The Gurus of How-To: New Year, New Home Repair Challenges

Wednesday, January 11, 2012

The Gurus of How-To, Al Ubell and Larry Ubell, are here to offer advice on home repair matters, from heat to ice dams to furnaces on the fritz.

Call 212-433-9692 with your questions or leave a comment below.


Al Ubell and Larry Ubell

Comments [27]

Random NYer

@ Bill from New Rochelle

1.) Thank you for the advice to take pictures of the black smoke from the chimney. I probably didn't think of it because I haven't used a camera for years and don't even own one- other than lousy camera on my cellphone, which I've never actually used yet. Do you think that would be sufficient or should I invest in a digital camera?

2.) Regarding steam radiator valves, the rule I've always heard is that they need to be kept all the way open or all the way closed to avoid leaks.
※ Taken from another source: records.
(** [m[i]]: an array read out of range and an index read on a function or
    on [Object.prototype] give [undefined]; a read on [undefined] throws. *)
Definition index (m : member) (i : nat) : completion css_value :=
  match m with
  | Own arr => Normal (from_option CString CUndefined (arr !! i))
  | Inherited => Normal CUndefined
  | Undefined => TypeError
  end.

(** [({ mood = 'default' })]: the default applies exactly when the
    property reads as [undefined]. *)
Definition mood_of (p : props) : value :=
  match get_prop p "mood" with
  | VUndefined => VString "default"
  | v => v
  end.

(** [({ mood = 'default' }) => MOODS[mood][0]] *)
Definition border (p : props) : completion css_value :=
  index (MOODS_get (to_key (mood_of p))) 0.

(** [({ mood = 'default' }) => MOODS[mood][1]] *)
Definition background (p : props) : completion css_value :=
  index (MOODS_get (to_key (mood_of p))) 1.

(** styled-components writes an interpolation that evaluates to
    [undefined] as the empty string. *)
Definition css_text (v : css_value) : string :=
  match v with
  | CUndefined => ""
  | CString s => s
  end.

Definition nl : string := String (Ascii.ascii_of_nat 10) "".

(** The tagged template of [Notice]: the static chunks of the literal with
    the two interpolations applied to the props in between. *)
Definition Notice (p : props) : completion string :=
  b ← border p;
  g ← background p;
  Normal (nl +:+ "  padding: 0.5em 1em;" +:+ nl
          +:+ "  border: solid 1px " +:+ css_text b +:+ ";" +:+ nl
          +:+ "  background: " +:+ css_text g +:+ ";" +:+ nl
          +:+ "  border-radius: 0.15rem;" +:+ nl
          +:+ "  margin: 1rem 0;" +:+ nl).

(** The three selectors of the spec's enumeration. *)
Definition enumerated (s : string) : Prop :=
  s = "default" ∨ s = "danger" ∨ s = "success".

#[global] Instance enumerated_dec (s : string) : Decision (enumerated s).
Proof. unfold enumerated. apply _. Defined.

End Notice.

(** * views/Guilds.js *)

Module Guilds.

(** A guild object as the API delivers it.  The view reads [id] only and
    hands the whole object on to the [Guild] component; [rest] holds the
    properties it never looks at. *)
Record guild : Type := {
  id : string;
  rest : gmap string string;
}.

(** What [this.state.guilds] can hold: the initial [null], or whatever the
    promise of [API.get] was fulfilled with.  The endpoint answers with a
    JSON array of guilds; [null] and [undefined] are the two values the
    test [guilds == null] accepts. *)
Inductive value : Type :=
  | VNull
  | VUndefined
  | VArray (a : list guild).

(** [this.state].  [guilds] is its only key, so the object [{ guilds }]
    passed to [setState] is a whole state. *)
Record state : Type := {
  guilds : value;
}.

(** ** React elements

    What JSX builds: an element has a type (a host tag, the fragment, or a
    component), an optional key, a props object, and children.  An array
    among the children, as [{guildNodes}], stands for its elements in
    order. *)

Inductive type : Type :=
  | Host (tag : string)
  | Fragment
  | Link        (* react-router-dom *)
  | Guild.      (* ./Guild *)

Inductive prop : Type :=
  | PString (s : string)
  | PGuild (g : guild).

#[warnings="-register-all"]
Inductive element : Type :=
  | Text (s : string)
  | Element (ty : type) (key : option string)
            (props : gmap string prop) (children : list element).

Definition host (tag : string) (props : gmap string prop)
    (children : list element) : element :=
  Element (Host tag) None props children.

(** The callback of [guilds.map]. *)
Definition guildNode (g : guild) : element :=
  Element (Host "li") (Some (id g)) ∅
    [ Element Link None {[ "to" := PString ("/guild/" +:+ id g) ]}
        [ Element Guild None {[ "guild" := PGuild g ]} [] ] ].

(** The value [render] assigns to [content].  The first branch is the
    test [guilds == null], which [null] and [undefined] pass; the second is
    [guilds.length !== 0]. *)
Definition content (v : value) : element :=
  match v with
  | VNull | VUndefined =>
      host "p" ∅ [ Text "Loading servers..." ]
  | VArray a =>
      if negb (length a =? 0)%nat then
        let guildNodes := guildNode <$> a in
        Element Fragment None ∅
          [ host "p" ∅ [ Text "Click on a server below to edit its configuration:" ];
            host "ul" {[ "className" := PString "guild-list" ]} guildNodes ]
      else
        host "p" ∅ [ Text "No servers." ]
  end.

Definition render (s : state) : element :=
  host "div" {[ "id" := PString "guilds" ]}
    [ host "h2" ∅ [ Text "Servers" ];
      content (guilds s) ].

(** ** The asynchronous method

    An [async] method runs until its next [await] and is resumed with the
    value the awaited promise is fulfilled with.  When the promise is
    rejected the [await] throws; with no [try] around it the rest of the
    body is abandoned. *)

Inductive async (A : Type) : Type :=
  | Return (a : A)
  | AwaitGet (path : string) (k : value → async A)   (* await API.get(path) *)
  | SetState (partial : state) (k : async A).         (* this.setState(partial) *)
Arguments Return {A} a.
Arguments AwaitGet {A} path k.
Arguments SetState {A} partial k.

Definition componentDidMount : async unit :=
  AwaitGet "/api/guilds" (λ guilds,
  SetState {| guilds := guilds |}
  (Return tt)).

(** The part of [componentDidMount] after its [await]. *)
Definition resume : value → async unit :=
  λ guilds, SetState {| guilds := guilds |} (Return tt).

(** ** A mounted instance on the event loop

    Besides [this.state], an instance carries the suspended rest of
    [componentDidMount] while its fetch is in flight, and three logs that
    only record what happened: the paths requested from the API, the number
    of [setState] calls, and the element each call of [render] returned. *)

Record instance : Type := {
  this_state : state;
  mounted : bool;
  pending : option (value → async unit);
  requests : list string;
  updates : nat;
  frames : list element;
}.

(** [state = { guilds: null }] *)
Definition initial : instance := {|
  this_state := {| guilds := VNull |};
  mounted := false;
  pending := None;
  requests := [];
  updates := 0;
  frames := [];
|}.

(** Runs a method body up to its next [await] or to its end. *)
Fixpoint exec (body : async unit) (i : instance) : instance :=
  match body with
  | Return _ => i
  | AwaitGet path k =>
      {| this_state := this_state i; mounted := mounted i;
         pending := Some k;
         requests := requests i ++ [path];
         updates := updates i; frames := frames i |}
  | SetState partial k =>
      exec k {| this_state := partial; mounted := mounted i;
                pending := pending i; requests := requests i;
                updates := S (updates i); frames := frames i |}
  end.

(** What can happen to an instance.  React calls [componentDidMount] once,
    after the instance has been mounted; the promise of a fetch is settled
    at most once, fulfilled or rejected; [render] is called whenever React
    decides to.  An event that cannot occur in the current situation (a
    second mount, a settlement with no fetch in flight) leaves the instance
    as it is. *)
Inductive event : Type :=
  | Mount
  | Resolve (v : value)
  | Reject
  | Render.

Definition clear_pending (i : instance) : instance :=
  {| this_state := this_state i; mounted := mounted i; pending := None;
     requests := requests i; updates := updates i; frames := frames i |}.

Definition step (e : event) (i : instance) : instance :=
  match e with
  | Mount =>
      if mounted i then i
      else exec componentDidMount
             {| this_state := this_state i; mounted := true;
                pending := pending i; requests := requests i;
                updates := updates i; frames := frames i |}
  | Resolve v =>
      match pending i with
      | Some k => exec (k v) (clear_pending i)
      | None => i
      end
  | Reject => clear_pending i
  | Render =>
      {| this_state := this_state i; mounted := mounted i;
         pending := pending i; requests := requests i;
         updates := updates i;
         frames := frames i ++ [render (this_state i)] |}
  end.

Fixpoint run (evs : list event) (i : instance) : instance :=
  match evs with
  | [] => i
  | e :: evs' => run evs' (step e i)
  end.

(** The view the instance currently displays. *)
Definition view (i : instance) : element := render (this_state i).

(** The three situations [render] tells apart, named as in the spec's data
    model: [guilds == null] is [Loading], an array is [Loaded]. *)
Inductive ViewState : Type :=
  | Loading
  | Loaded (gs : list guild).

Definition view_state (s : state) : ViewState :=
  match guilds s with
  | VNull | VUndefined => Loading
  | VArray a => Loaded a
  end.

(** ** Reading a rendered tree *)

Definition children_of (e : element) : list element :=
  match e with
  | Text _ => []
  | Element _ _ _ ch => ch
  end.

Definition type_of (e : element) : option type :=
  match e with
  | Text _ => None
  | Element ty _ _ _ => Some ty
  end.

Definition key_of (e : element) : option string :=
  match e with
  | Text _ => None
  | Element _ k _ _ => k
  end.

Definition prop_of (e : element) (name : string) : option prop :=
  match e with
  | Text _ => None
  | Element _ _ ps _ => ps !! name
  end.

Definition is_li (e : element) : bool :=
  match e with
  | Element (Host tag) _ _ _ => bool_decide (tag = "li")
  | _ => false
  end.

(** All [li] elements of a tree, in document order. *)
Fixpoint list_items (e : element) : list element :=
  (if is_li e then [e] else []) ++
  match e with
  | Text _ => []
  | Element _ _ _ ch => concat (map list_items ch)
  end.

(** The text of a tree, as [textContent] would give it for host
    elements. *)
Fixpoint text_content (e : element) : string :=
  match e with
  | Text s => s
  | Element _ _ _ ch => String.concat "" (map text_content ch)
  end.

(** ** The life of an instance

    Where an instance stands with respect to its fetch, with the move each
    event makes, and what each phase says about the fields of the
    instance. *)

Inductive phase : Type :=
  | Fresh                 (* constructed, not mounted yet *)
  | Fetching              (* mounted, the fetch is in flight *)
  | Failed                (* the fetch was rejected *)
  | Settled (v : value).  (* the fetch was fulfilled with [v] *)

Definition phase_step (e : event) (ph : phase) : phase :=
  match ph, e with
  | Fresh, Mount => Fetching
  | Fetching, Resolve v => Settled v
  | Fetching, Reject => Failed
  | _, _ => ph
  end.

Definition phase_run (evs : list event) (ph : phase) : phase :=
  foldl (λ ph e, phase_step e ph) ph evs.

(** The frame [render] returns while [guilds] is still [null]. *)
Definition loading_frame : element :=
  host "div" {[ "id" := PString "guilds" ]}
    [ host "h2" ∅ [ Text "Servers" ];
      host "p" ∅ [ Text "Loading servers..." ] ].

Definition in_phase (ph : phase) (i : instance) : Prop :=
  match ph with
  | Fresh =>
      mounted i = false ∧ pending i = None
      ∧ this_state i = {| guilds := VNull |}
      ∧ requests i = [] ∧ updates i = 0
      ∧ Forall (λ f, f = loading_frame) (frames i)
  | Fetching =>
      mounted i = true ∧ pending i = Some resume
      ∧ this_state i = {| guilds := VNull |}
      ∧ requests i = ["/api/guilds"] ∧ updates i = 0
      ∧ Forall (λ f, f = loading_frame) (frames i)
  | Failed =>
      mounted i = true ∧ pending i = None
      ∧ this_state i = {| guilds := VNull |}
      ∧ requests i = ["/api/guilds"] ∧ updates i = 0
      ∧ Forall (λ f, f = loading_frame) (frames i)
  | Settled v =>
      mounted i = true ∧ pending i = None
      ∧ this_state i = {| guilds := v |}
      ∧ requests i = ["/api/guilds"] ∧ updates i = 1
  end.

(** The targets of the [Link] elements of a tree, in document order. *)
Definition link_target (e : element) : list string :=
  match e with
  | Element Link _ ps _ =>
      match ps !! "to" with
      | Some (PString t) => [t]
      | _ => []
      end
  | _ => []
  end.

Fixpoint links (e : element) : list string :=
  link_target e ++
  match e with
  | Text _ => []
  | Element _ _ _ ch => concat (map links ch)
  end.

(** What the log of frames looks like in each phase: loading frames only
    until the fetch is fulfilled, then copies of the frame of the fetched
    value after them. *)
Definition frames_shape (ph : phase) (i : instance) : Prop :=
  match ph with
  | Settled v =>
      ∃ n m, frames i =
        (replicate n loading_frame ++ replicate m (render {| guilds := v |}))%list
  | _ => ∃ n, frames i = replicate n loading_frame
  end.

End Guilds.

(** * Properties of [Notice] *)

Section NoticeProperties.
Import Notice.

Lemma MOODS_default :
  MOODS !! "default" = Some ["hsl(220, 100%, 85%)"; "hsl(220, 100%, 95%)"].
Proof. reflexivity. Qed.

Lemma MOODS_danger :
  MOODS !! "danger" = Some ["hsl(0, 100%, 85%)"; "hsl(0, 100%, 95%)"].
Proof. reflexivity. Qed.

Lemma MOODS_success :
  MOODS !! "success" = Some ["hsl(120, 100%, 75%)"; "hsl(120, 100%, 95%)"].
Proof. reflexivity. Qed.

(** The literal has no other own property. *)
Lemma MOODS_other (k : string) : ¬ enumerated k → MOODS !! k = None.
Proof.
  intros Hk. unfold MOODS.
  rewrite !lookup_insert_ne; [apply lookup_empty | ..];
    intros <-; apply Hk; unfold enumerated; auto.
Qed.

Lemma MOODS_enumerated (k : string) :
  enumerated k → ∃ b g, MOODS !! k = Some [b; g].
Proof. intros [-> | [-> | ->]]; do 2 eexists; reflexivity. Qed.

(** Both interpolations read the same member of [MOODS]. *)
Lemma interpolations_own (p : props) (k : string) (b g : string) :
  to_key (mood_of p) = k → MOODS !! k = Some [b; g] →
  border p = Normal (CString b) ∧ background p = Normal (CString g).
Proof.
  intros Hk Hm. unfold border, background, MOODS_get.
  rewrite Hk, Hm. split; reflexivity.
Qed.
Astoria from New York wrote:

"No one on your staff questioned the taste level of using "Burnin' Down the House" as the lead-in to the home-repair segment, when the Connecticut house fire that killed five as the result of embers occurred only two weeks ago? Seems like a no-brainer to lead in with something less blatant, for a while."

Great point!
Lawrence from NYC:

"Do you really need a carbon monoxide alarm if you live in an apartment building?"

To the best of my knowledge, the law requires both CO as well as smoke detectors to be placed in each apartment within a building. Why would you think an apartment building would be different?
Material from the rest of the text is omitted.